[WORK INSTRUCTIONS]: Needed from the data below: all lines that contain the word "unfold".
[SOURCE MATERIAL Boundary: Start]
Lemma map_find_erase m k k' : map_ok m →
  map_find (map_erase m k) k' = if decide (key_eq k k') then None else map_find m k'.
Proof.
  unfold map_ok. induction m as [|[a w] m IH]; intros Hm; cbn [map_erase map_find]; [by case_decide|].
  apply StronglySorted_inv in Hm as [Hm Ha]. rewrite List.Forall_forall in Ha.
  destruct (compareP a k) as [Hlt _ Hne|_ Hlt Hne|_ _ He]; cbn [map_find].
  - rewrite IH by done. destruct (compareP a k') as [| |_ _ He]; case_decide as Hk; try done.
    rewrite He, Hk in Hne. done.
  - destruct (compareP a k') as [Hlt' _ _|_ Hlt' _|_ _ He]; case_decide as Hk; try done.
    + rewrite Hk in Hlt. rewrite (less_asym _ _ Hlt) in Hlt'. done.
    + rewrite He, Hk in Hne. done.
  - case_decide as Hk.
    + rewrite <- Hk. apply map_find_beyond. rewrite Forall_forall. intros p Hp%list_elem_of_In.
      rewrite <- He. by apply (Ha p).
    + destruct (compareP a k') as [Hlt' _ _|Hlt1 Hlt2 _|_ _ He']; [done| |].
      * apply map_find_beyond. rewrite Forall_forall. intros p Hp%list_elem_of_In.
        eapply less_trans; [exact Hlt2|]. by apply (Ha p).
      * rewrite <- He, He' in Hk. done.
Qed.

Lemma map_erase_ok m k : map_ok m → map_ok (map_erase m k).
Proof.
  unfold map_ok. induction m as [|[a w] m IH]; intros Hm; cbn [map_erase]; [done|].
  pose proof Hm as [Hm' Ha]%StronglySorted_inv. destruct (compareP a k); [|done..].
  constructor; [by apply IH|]. rewrite List.Forall_forall in Ha |- *. intros p Hp. apply Ha.
  clear -Hp. induction m as [|[b u] m IH]; [done|]. cbn [map_erase] in Hp.
  destruct (compareP b k); [destruct Hp; [by left|right; by apply IH]|done|by right].
Qed.

(** ** Names of methods *)

Lemma find_if_app_l P a b : Forall (λ c, P c = false) a → find_if P (a ++ b) = (λ i, (length a + i)%nat) <$> find_if P b.
Proof.
  induction 1 as [|c a Hc _ IH]; cbn; [by destruct (find_if P b)|]. rewrite Hc, IH. by destruct (find_if P b).
Qed.

Lemma c_str_app a b : Forall (λ c, is_char (byte.of_Z 0) c = false) a → c_str (a ++ b) = a ++ c_str b.
Proof.
  intros Ha. unfold c_str. rewrite find_if_app_l by done. destruct (find_if _ b) as [i|]; cbn; [|done].
  by rewrite take_app_add.
Qed.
[SOURCE MATERIAL Boundary: End]
[SOLUTION]:
  unfold map_ok. induction m as [|[a w] m IH]; intros Hm; cbn [map_erase map_find]; [by case_decide|].
  unfold map_ok. induction m as [|[a w] m IH]; intros Hm; cbn [map_erase]; [done|].
  intros Ha. unfold c_str. rewrite find_if_app_l by done. destruct (find_if _ b) as [i|]; cbn; [|done].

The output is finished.